* What the task asks:
Only the lines from the line holding "by injection H as <-." through the final line of the entries below are to be returned, exactly as they stand.
········
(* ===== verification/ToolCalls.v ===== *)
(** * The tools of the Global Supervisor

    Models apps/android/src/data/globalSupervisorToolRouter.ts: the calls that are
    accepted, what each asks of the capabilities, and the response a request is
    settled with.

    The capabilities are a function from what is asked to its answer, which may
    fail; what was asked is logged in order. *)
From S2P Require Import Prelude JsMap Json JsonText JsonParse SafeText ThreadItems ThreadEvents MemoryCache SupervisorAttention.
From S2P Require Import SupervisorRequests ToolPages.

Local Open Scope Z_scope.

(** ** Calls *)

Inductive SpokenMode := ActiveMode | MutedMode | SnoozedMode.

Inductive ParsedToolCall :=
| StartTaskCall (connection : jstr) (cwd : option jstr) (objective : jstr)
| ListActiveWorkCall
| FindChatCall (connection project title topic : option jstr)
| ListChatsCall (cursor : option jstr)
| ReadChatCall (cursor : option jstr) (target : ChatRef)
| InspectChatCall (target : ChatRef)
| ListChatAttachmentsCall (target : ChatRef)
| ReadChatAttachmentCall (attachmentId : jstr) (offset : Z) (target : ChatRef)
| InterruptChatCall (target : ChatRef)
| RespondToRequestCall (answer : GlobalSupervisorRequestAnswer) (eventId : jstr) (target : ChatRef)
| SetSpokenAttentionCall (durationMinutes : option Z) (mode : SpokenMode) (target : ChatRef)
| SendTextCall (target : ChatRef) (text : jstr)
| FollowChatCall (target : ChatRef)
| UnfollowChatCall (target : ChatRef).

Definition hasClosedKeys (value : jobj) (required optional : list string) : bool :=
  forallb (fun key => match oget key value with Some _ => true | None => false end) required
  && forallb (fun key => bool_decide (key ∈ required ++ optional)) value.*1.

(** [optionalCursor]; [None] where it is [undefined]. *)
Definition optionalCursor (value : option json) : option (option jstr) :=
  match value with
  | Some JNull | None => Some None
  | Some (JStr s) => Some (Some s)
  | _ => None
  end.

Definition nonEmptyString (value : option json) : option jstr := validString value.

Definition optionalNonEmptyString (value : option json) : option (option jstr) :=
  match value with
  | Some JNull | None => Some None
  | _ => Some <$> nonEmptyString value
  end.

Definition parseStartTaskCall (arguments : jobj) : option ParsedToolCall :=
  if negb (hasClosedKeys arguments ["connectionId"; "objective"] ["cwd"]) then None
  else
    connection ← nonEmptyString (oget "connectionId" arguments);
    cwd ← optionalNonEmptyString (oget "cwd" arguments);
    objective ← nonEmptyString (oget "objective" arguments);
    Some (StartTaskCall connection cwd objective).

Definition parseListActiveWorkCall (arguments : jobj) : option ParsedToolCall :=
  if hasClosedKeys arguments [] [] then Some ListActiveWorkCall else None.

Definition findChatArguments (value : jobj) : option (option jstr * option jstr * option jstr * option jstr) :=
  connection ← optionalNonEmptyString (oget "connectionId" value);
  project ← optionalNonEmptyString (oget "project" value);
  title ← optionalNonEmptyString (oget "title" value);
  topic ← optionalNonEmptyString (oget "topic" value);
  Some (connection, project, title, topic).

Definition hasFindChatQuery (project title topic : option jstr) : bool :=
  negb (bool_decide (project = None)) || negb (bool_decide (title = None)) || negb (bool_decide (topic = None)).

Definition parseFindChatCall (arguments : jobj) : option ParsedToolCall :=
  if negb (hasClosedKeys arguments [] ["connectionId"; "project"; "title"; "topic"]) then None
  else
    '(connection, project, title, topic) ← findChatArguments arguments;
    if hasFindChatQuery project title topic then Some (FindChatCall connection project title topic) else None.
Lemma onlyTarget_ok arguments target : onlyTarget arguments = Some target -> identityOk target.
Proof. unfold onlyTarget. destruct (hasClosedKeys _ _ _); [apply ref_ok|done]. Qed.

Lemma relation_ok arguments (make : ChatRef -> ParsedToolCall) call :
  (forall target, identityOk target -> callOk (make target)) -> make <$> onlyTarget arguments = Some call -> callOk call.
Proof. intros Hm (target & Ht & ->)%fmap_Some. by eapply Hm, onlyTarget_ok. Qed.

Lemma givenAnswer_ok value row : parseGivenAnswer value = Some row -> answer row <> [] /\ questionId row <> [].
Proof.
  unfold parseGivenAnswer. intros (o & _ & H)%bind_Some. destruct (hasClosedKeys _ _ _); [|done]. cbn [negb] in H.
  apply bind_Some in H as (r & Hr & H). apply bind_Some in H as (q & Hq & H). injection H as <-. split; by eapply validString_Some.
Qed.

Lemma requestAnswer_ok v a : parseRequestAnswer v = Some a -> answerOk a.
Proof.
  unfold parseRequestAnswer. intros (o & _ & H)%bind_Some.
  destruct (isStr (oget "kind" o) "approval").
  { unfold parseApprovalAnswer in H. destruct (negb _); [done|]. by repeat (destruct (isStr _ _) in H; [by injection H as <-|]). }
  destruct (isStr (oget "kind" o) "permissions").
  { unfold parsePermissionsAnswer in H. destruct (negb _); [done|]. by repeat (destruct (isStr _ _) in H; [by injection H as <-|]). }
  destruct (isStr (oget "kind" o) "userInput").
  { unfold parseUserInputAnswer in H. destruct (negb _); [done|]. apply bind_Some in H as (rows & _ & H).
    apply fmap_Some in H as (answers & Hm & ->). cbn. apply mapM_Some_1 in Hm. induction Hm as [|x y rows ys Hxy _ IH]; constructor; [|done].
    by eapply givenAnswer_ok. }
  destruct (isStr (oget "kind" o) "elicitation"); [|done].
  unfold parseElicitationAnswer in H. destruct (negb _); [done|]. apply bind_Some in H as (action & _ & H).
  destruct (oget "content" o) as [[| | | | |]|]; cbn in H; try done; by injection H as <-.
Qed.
········
* Problem solution:
  destruct (oget "content" o) as [[| | | | |]|]; cbn in H; try done; by injection H as <-.
Qed.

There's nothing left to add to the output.